L’uva della giovinezza… in pillole

L’uva della giovinezza… in pillole

Uno dei nemici naturali più accaniti dell’invecchiamento è il resveratrolo, anti ossidante presente del vino (vino che, tra l’altro è in grado di prevenire malattie
cardiovascolari, difendere da patologie tumorali e contrastare l’Alzheimer; sempre se bevuto in modica quantità, naturalmente).

Il più grande difetto di tale sostanza, finora, era nel dosaggio: affinché il resveratrolo faccia effetto, infatti, è necessario assumerne una quantità
rilevante.

Ora tale difetto è stato superato, grazie al lavoro di un gruppo di studiosi del Consiglio superiore di ricerche scientifiche spagnolo (Csic).

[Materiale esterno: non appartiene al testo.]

Lemma merge_values_ok rc m : ∀ ri first li M s,
  (∀ j, (ri ≤ j < ri + m)%nat → mkRowId rc j ∈ row_ids tb) →
  (0 < m → in_run dt lv (kb (mkRowId rc ri)) first li)%nat → merged rest n M s →
  ∃ s', merge_values dt lc rc lv first li ri ((λ j, kb (mkRowId rc j)) <$> seq ri m) s = Ok s' ∧
    merged rest n (M ++ concat ((λ j, matches_in rows (mkRowId rc j)) <$> seq ri m)) s'.
Proof.
  induction m as [|m IH]; intros ri first li M s Hin Hrun Hm; cbn [seq fmap list_fmap merge_values concat].
  { exists s. by rewrite app_nil_r. }
  assert (mkRowId rc ri ∈ row_ids tb) as Hri by (apply Hin; lia). specialize (Hrun ltac:(lia)).
  destruct (merge_step _ _ _ Hri Hrun) as (f & l & -> & Hrun1 & Hcase). cbn [rbind].
  pose proof (ir_bounds _ _ _ _ _ Hrun1) as Hbd. rewrite lv_length in Hbd.
  assert (vec_at lv l = Ok (ka (mkRowId lc l))) as Hat by (apply lookup_vec_at, lv_lookup; split; [lia|done]).
  destruct Hcase as [[Hend Hlt]|(Hge & l' & Hre & Hrun2 & Hfilter)].
  - rewrite bool_decide_true by done. rewrite Hat. cbn [rbind]. rewrite Hlt. exists s. split; [done|].
    rewrite lv_length in Hend. pose proof (exhausted rc ri (S m) l Hin ltac:(lia) Hend Hlt) as E. cbn [seq fmap list_fmap concat] in E. rewrite E.
    by rewrite app_nil_r.
  - assert ((if bool_decide ((l + 1)%nat = length lv) then x ← vec_at lv l; Ok (value_ltb dt x (kb (mkRowId rc ri))) else Ok false)
      = Ok false) as ->.
    { case_bool_decide; [|done]. rewrite Hat. cbn [rbind]. by rewrite Hge. }
    cbn [rbind]. rewrite Hre. cbn [rbind].
    pose proof (ir_bounds _ _ _ _ _ Hrun2) as Hbd2. rewrite lv_length in Hbd2.
    rewrite (lookup_vec_at dt lv l' (ka (mkRowId lc l'))) by (apply lv_lookup; split; [lia|done]). cbn [rbind].
    assert (∃ s1, (if value_eqb dt (ka (mkRowId lc l')) (kb (mkRowId rc ri))
        then st' ← foldR (merge_match lc rc ri) s.1 (seq f (l' + 1 - f)); unmark_right (mkRowId rc ri) (st', s.2)
        else Ok s) = Ok s1 ∧ merged rest n (M ++ matches_in rows (mkRowId rc ri)) s1) as (s1 & -> & Hm1).
    { rewrite Hfilter. destruct (value_eqb dt (ka (mkRowId lc l')) (kb (mkRowId rc ri))).
      - rewrite <- list_fmap_compose. apply merge_row_ok; [done|done|done| |].
        + intros i Hi%elem_of_seq. apply row_in. lia.
        + replace (l' + 1 - f)%nat with (S (l' - f)) by lia. done.
      - exists s. cbn. by rewrite app_nil_r. }
    cbn [rbind]. replace (ri + 1)%nat with (S ri) by lia.
    edestruct (IH (S ri) f l') as (s2 & Hs2 & Hm2); [| |exact Hm1|].
    + intros j Hj. apply Hin. lia.
    + intros H0. apply (in_run_later (kb (mkRowId rc ri))); [by apply Hkb|apply Hkb, Hin; lia| |done].
      apply Hsb; [done|apply Hin; lia|lia].
    + rewrite Hs2. exists s2. split; [done|]. by rewrite <- app_assoc in Hm2.
Qed.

I ricercatori iberici hanno lavorato 10 anni sull’uva, le cui proprietà benefiche sono note fin dall’antichità, arrivando a creare una capsula rossa, commercializzata come
integratore alimentare dai laboratori Actafarma.

Il segreto di tale pillola è il “vecchio” resveratrolo trattato in modo da superare il problema della quantità: tale sostanza è 2000 volte più potente di quella
presente in natura, poiché l’uva “produttrice” è stata sottoposta ad un trattamento a base di raggi ultravioletti: “Nel sentirsi aggredita, l’uva produce resveratrolo, una sostanza
difensiva che attiva le sirtuine, proteine collegate al ritardo dell’invecchiamento nota, popolarmente come il gene della longevità”, come ha spiegato Manuel Espin, uno degli studiosi
coinvolti nel progetto. Il risultato di tali operazioni è una pastiglia in grado di dare gli stessi benefici per la salute che sarebbero possibili con 45 chili d’uva o 45 litri di vino
rosso.

Indubbiamente, il lavoro degli scienziati spagnoli offre prospettive interessanti per la difesa del corpo dagli attacchi dell’età, ma gli esperti ricordano che la salute, è un
settore complesso dove hanno peso numerose variabili (età, malattie, esperienze precedenti):, in altre parole, la pillola anti-età deve essere personalizzata.